Но мысль эта была продиктована не столько злорадством, сколько растерянностью. С утра я ничего не ел, желудок сводила судорога, в животе урчало, ладони горели. Если придется выскакивать, помчусь прямо по головам людей. Решат, что я убегаю с собрания.
В голову полезли самые безумные мысли. Вдруг сейчас встанет Авдага и скажет, что предлагал мне свидетельствовать против Рамиза, а я отказался. Вспомнит вечер у хаджи Духотины, не забудет о жене-христианке, а уж если возьмется пересказывать, что Тияна наговорила ему вчера, все разом обернутся, чтоб пронзить взглядами это чудовище по имени Ахмед Шабо.
Сам знаю, что это глупости. Авдага со мной мог легко расправиться в одиночку, или Джемал Зафрания, или любой стражник, для этого не стали бы тревожить важных господ. Но возбужденный мозг вел себя, как испуганное животное, которое в страхе шарахается из стороны в сторону, всюду видя врагов.
Зачем меня позвали?
Поднялся Джемал Зафрания и начал говорить. Близоруко щурясь – мне казалось, он смотрит только на меня,– и улыбаясь вежливо, но холодно – вежливо от своего имени, холодно от имени судьи,– он сказал, что по распоряжению почтенного и уважаемого господина судьи, справедливость, мудрость и честность которого известны далеко за пределами нашего города (в этом месте он поклонился судье, тот слушал с каменным лицом, нимало не смущаясь этой постыдной лести), по распоряжению, которое он почитает за честь для себя, он пригласил самых уважаемых людей города на собрание и благодарит их за то, что они пришли. Повод для собрания мелкий и незначительный, но дело очень важное, и он с позволения и по распоряжению почтенного судьи изложит его по возможности коротко, чтобы те, кто умнее его, могли сказать свое мнение. В нашем городе проживал некий проходимец Рамиз, полное ничтожество, утверждавший, что он студент Аль-Азхара, что, безусловно, ложь, а если и правда, то это позор для него, а не для Аль-Азхара. Никто не возражает против его пребывания в городе – наше гостеприимство и дружелюбие всем известны.
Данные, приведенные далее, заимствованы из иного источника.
(** Below the type: the indices are not looked at. *)
Lemma properties_withoutIndices (sPath : string) (n : nat) :
  forall (aSegments : list string) (oType : value),
    List.length aSegments <= n ->
    noAdjacentIndices aSegments = true ->
    startsWithName aSegments ->
    properties sPath (withoutIndices aSegments) oType
    = properties sPath aSegments oType.
Proof.
  induction n as [|n IH]; intros aSegments oType Hlen Hadj Hname.
  - destruct aSegments; [reflexivity | simpl in Hlen; lia].
  - destruct aSegments as [|s r]; [reflexivity|].
    cbn [startsWithName] in Hname.
    rewrite (withoutIndices_names _ _ Hname), !properties_cons.
    destruct (String.eqb s ""); [reflexivity|].
    destruct (firstByName oType ["Properties"; "NavigationProperties"] (VStr s))
      as [e|[[oProperty sFoundIn]|]]; try reflexivity.
    rewrite skipIndex_withoutIndices, <- withoutIndices_skipIndex.
    destruct (skipIndex_names r (noAdjacentIndices_tail _ _ Hadj)) as [Hadj' Hname'].
    pose proof (skipIndex_length r) as Hskip.
    destruct (skipIndex r) as [|sNext aMore] eqn:Hr; [reflexivity|].
    cbn [startsWithName] in Hname'.
    rewrite (withoutIndices_names _ _ Hname').
    destruct (String.eqb sNext ""); [reflexivity|].
    apply sbind_ext. intros oPropertyType.
    rewrite <- (withoutIndices_names _ _ Hname').
    rewrite (IH (sNext :: aMore) oPropertyType); [reflexivity| |exact Hadj'|exact Hname'].
    simpl in Hlen. lia.
Qed.

(** Along the bindings: the same set or singleton is reached, and what is
    left of the path is left without its indices. *)
Lemma bindings_withoutIndices (sPath : string) (oEntityContainer : value) (n : nat) :
  forall (aSegments : list string) (oObject : value) (sFoundIn : string),
    List.length aSegments <= n ->
    noAdjacentIndices aSegments = true ->
    bindings sPath oEntityContainer (withoutIndices aSegments) oObject sFoundIn
    = sbind (bindings sPath oEntityContainer aSegments oObject sFoundIn)
        (fun r => Fulfilled (fst r, withoutIndices (snd r))).
Proof.
  induction n as [|n IH]; intros aSegments oObject sFoundIn Hlen Hadj.
  - destruct aSegments; [reflexivity | simpl in Hlen; lia].
  - rewrite (bindings_unfold sPath oEntityContainer (withoutIndices aSegments)),
      (bindings_unfold sPath oEntityContainer aSegments).
    rewrite skipIndex_withoutIndices, <- withoutIndices_skipIndex.
    destruct (skipIndex_names aSegments Hadj) as [Hadj' Hname'].
    pose proof (skipIndex_length aSegments) as Hskip.
    destruct (skipIndex aSegments) as [|s aRest'] eqn:Hrest; [reflexivity|].
    cbn [startsWithName] in Hname'.
    rewrite (withoutIndices_names _ _ Hname').
    destruct (String.eqb s ""); [reflexivity|].
    destruct (childByName oObject "NavigationPropertyBindings" (VStr s))
      as [e|[oBinding|]]; [reflexivity| |].
    + destruct (cbind (get oBinding "Target") (fun oTarget => get oTarget "Name"))
        as [e|sName]; [reflexivity|].
      destruct (negb (truthy sName)); [reflexivity|].
      rewrite sbind_sbind. apply sbind_ext. intros oTargetSet.
      rewrite IH; [|destruct aSegments; simpl in *; lia
                   |exact (noAdjacentIndices_tail _ _ Hadj')].
      rewrite !sbind_sbind. apply sbind_ext. intros r. reflexivity.
    + cbn [sbind fst snd]. now rewrite (withoutIndices_names _ _ Hname').
Qed.

(** What the bindings leave of a path starts with a name. *)
Lemma bindings_leave_names (sPath : string) (oEntityContainer : value) (n : nat) :
  forall (aSegments : list string) (oObject : value) (sFoundIn : string) r,
    List.length aSegments <= n ->
    noAdjacentIndices aSegments = true ->
    bindings sPath oEntityContainer aSegments oObject sFoundIn = Fulfilled r ->
    noAdjacentIndices (snd r) = true /\ startsWithName (snd r).
Proof.
  induction n as [|n IH]; intros aSegments oObject sFoundIn r Hlen Hadj.
  - destruct aSegments; [|simpl in Hlen; lia]. intros [= <-]. now split.
  - rewrite (bindings_unfold sPath oEntityContainer aSegments).
    destruct (skipIndex_names aSegments Hadj) as [Hadj' Hname'].
    pose proof (skipIndex_length aSegments) as Hskip.
    destruct (skipIndex aSegments) as [|s aRest'] eqn:Hrest.
    { intros [= <-]. now split. }
    destruct (String.eqb s ""). { intros [= <-]. now split. }
    destruct (childByName oObject "NavigationPropertyBindings" (VStr s))
      as [e|[oBinding|]]; [discriminate| |].
    + destruct (cbind (get oBinding "Target") (fun oTarget => get oTarget "Name"))
        as [e|sName]; [discriminate|].
      destruct (negb (truthy sName)); [discriminate|].
      destruct (setOrSingleton sPath oEntityContainer sName) as [|e|oTargetSet];
        cbn [sbind]; try discriminate.
      destruct (bindings sPath oEntityContainer aRest' (fst oTargetSet)
                  (snd oTargetSet)) as [|e|r'] eqn:Hmore; cbn [sbind];
        try discriminate.
      intros [= <-]. cbn [snd].
      apply (IH aRest' (fst oTargetSet) (snd oTargetSet) r');
        [destruct aSegments; simpl in *; lia
        |exact (noAdjacentIndices_tail _ _ Hadj') | exact Hmore].
    + intros [= <-]. cbn [snd]. now split.
Qed.

(** The meta path of a data path is the one of the path without its
    indices. *)
Lemma metaPath_withoutIndices (sPath sName : string) (aSegments : list string) :
  noAdjacentIndices aSegments = true ->
  metaPath sPath sName (withoutIndices aSegments) = metaPath sPath sName aSegments.
Proof.
  intros Hadj. unfold metaPath.
  apply sbind_ext. intros oEntityContainer.
  apply sbind_ext. intros oFirst.
  rewrite (bindings_withoutIndices sPath oEntityContainer (List.length aSegments))
    by (auto; lia).
  rewrite sbind_sbind.
  destruct (bindings sPath oEntityContainer aSegments (fst oFirst) (snd oFirst))
    as [|e|r] eqn:Hbindings; try reflexivity.
  cbn [sbind fst snd].
  destruct (bindings_leave_names sPath oEntityContainer (List.length aSegments)
              aSegments (fst oFirst) (snd oFirst) r (le_n _) Hadj Hbindings)
    as [Hadj' Hname'].
  destruct (snd r) as [|s aLeft] eqn:Hleft; [reflexivity|].
  cbn [startsWithName] in Hname'.
  rewrite (withoutIndices_names _ _ Hname').
  apply sbind_ext. intros oType.
  rewrite <- (withoutIndices_names _ _ Hname').
  now rewrite (properties_withoutIndices sPath (List.length (s :: aLeft)))
    by (auto; lia).
Qed.

(** ** The path in the messages of the errors *)

Lemma fulfilled_sbind {A B} (s s' : settled A) (k k' : A -> settled B) :
  fulfilled s = fulfilled s' ->
  (forall a, fulfilled (k a) = fulfilled (k' a)) ->
  fulfilled (sbind s k) = fulfilled (sbind s' k').
Proof.
  intros Hs Hk. destruct s, s'; simpl in *; try discriminate; try reflexivity.
  injection Hs as <-. apply Hk.
Qed.

Lemma setOrSingleton_fulfilled (sPath sPath' : string) (oEntityContainer sName : value) :
  fulfilled (setOrSingleton sPath oEntityContainer sName)
  = fulfilled (setOrSingleton sPath' oEntityContainer sName).
Proof.
  unfold setOrSingleton.
  now destruct (firstByName oEntityContainer ["EntitySets"; "Singletons"] sName)
    as [e|[oFound|]].
Qed.

Lemma properties_fulfilled (sPath sPath' : string) (n : nat) :
  forall (aSegments : list string) (oType : value),
    List.length aSegments <= n ->
    fulfilled (properties sPath aSegments oType)
    = fulfilled (properties sPath' aSegments oType).
Proof.
  induction n as [|n IH]; intros aSegments oType Hlen.
  - destruct aSegments; [reflexivity | simpl in Hlen; lia].
  - destruct aSegments as [|s r]; [reflexivity|].
    rewrite !properties_cons.
    destruct (String.eqb s ""); [reflexivity|].
    destruct (firstByName oType ["Properties"; "NavigationProperties"] (VStr s))
      as [e|[[oProperty sFoundIn]|]]; [reflexivity| |].
    + pose proof (skipIndex_length r) as Hskip.
      destruct (skipIndex r) as [|sNext aMore] eqn:Hr; [reflexivity|].
      destruct (String.eqb sNext ""); [reflexivity|].
      apply fulfilled_sbind; [reflexivity|]. intros oPropertyType.
      apply fulfilled_sbind; [|reflexivity].
      apply IH. simpl in Hlen. lia.
    + now destruct (get oType "QualifiedName").
Qed.

Lemma bindings_fulfilled (sPath sPath' : string) (oEntityContainer : value) (n : nat) :
  forall (aSegments : list string) (oObject : value) (sFoundIn : string),
    List.length aSegments <= n ->
    fulfilled (bindings sPath oEntityContainer aSegments oObject sFoundIn)
    = fulfilled (bindings sPath' oEntityContainer aSegments oObject sFoundIn).
Proof.
  induction n as [|n IH]; intros aSegments oObject sFoundIn Hlen.
  - destruct aSegments; [reflexivity | simpl in Hlen; lia].
  - rewrite (bindings_unfold sPath), (bindings_unfold sPath').
    pose proof (skipIndex_length aSegments) as Hskip.
    destruct (skipIndex aSegments) as [|s aRest'] eqn:Hrest; [reflexivity|].
    destruct (String.eqb s ""); [reflexivity|].
    destruct (childByName oObject "NavigationPropertyBindings" (VStr s))
      as [e|[oBinding|]]; try reflexivity.
    destruct (cbind (get oBinding "Target") (fun oTarget => get oTarget "Name"))
      as [e|sName]; [reflexivity|].
    destruct (negb (truthy sName)); [reflexivity|].
    apply fulfilled_sbind; [apply setOrSingleton_fulfilled|]. intros oTargetSet.
    apply fulfilled_sbind; [|reflexivity].
    apply IH. destruct aSegments; simpl in *; lia.
Qed.

Lemma metaPath_fulfilled (sPath sPath' sName : string) (aSegments : list string) :
  fulfilled (metaPath sPath sName aSegments)
  = fulfilled (metaPath sPath' sName aSegments).
Proof.
  unfold metaPath.
  apply fulfilled_sbind; [reflexivity|]. intros oEntityContainer.
  apply fulfilled_sbind; [apply setOrSingleton_fulfilled|]. intros oFirst.
  apply fulfilled_sbind; [apply (bindings_fulfilled _ _ _ (List.length aSegments)), le_n|].
  intros r. destruct (snd r) as [|s aLeft]; [reflexivity|].
  apply fulfilled_sbind; [reflexivity|]. intros oType.
  apply fulfilled_sbind; [|reflexivity].
  apply (properties_fulfilled _ _ (List.length (s :: aLeft))), le_n.
Qed.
Никто не возражает против того, чтобы он выступал перед людьми – свобода слова дана каждому, но этот безбожник и невежда осмелился говорить людям такие страшные вещи, которые честный человек и повторить не решится. (И тут же повторил, то ли забыв про свои слова, то ли не считая себя честным человеком, что было, конечно, издержкой ораторского вдохновения, а не искренним его мнением.) Негодяй хулил наши законы, веру, государство, даже самого пресветлого султана! Но как бы это ни было ужасно само по себе, нас созвали по другой причине. Речь идет о более тяжелом и важном деле. Преступник целый месяц изо дня в день отравлял ядом своих речей правоверных мусульман. И никто, ни один человек не оборвал его, не воспрепятствовал этому богохульству, не сообщил властям. (Вот оно! Не те люди его выдали, которым он говорил, а другие, ихние!) Спрашивается, где истинно верующие? Где были и куда смотрели власти? Мы были слепы и глухи и должны это признать; мы все проспали, позволив злейшему врагу говорить народу, что в голову взбредет. А власти, чей долг знать, чем занимаются подозрительные люди, пальцем не пошевельнули. Можем ли мы позволить преступнику оплевывать наши святыни? Можем ли мы допустить, чтоб человеконенавистники отравляли народ ядом своих речей?
– Больше не будут! – хмуро изрек кадий, прервав изящную вязь речи Зафрании, который, видно, еще не иссяк – на языке у него вертелось много еще цветистых выражений и оборотов, к его и нашему сожалению оставшихся неиспользованными, однако грубую бесцеремонность кадия он воспринял как похвалу, как лучшее завершение своей речи. Тот словно бы поставил точку и свою подпись под его словами. Поэтому Джемал весь светился, как невеста под венцом.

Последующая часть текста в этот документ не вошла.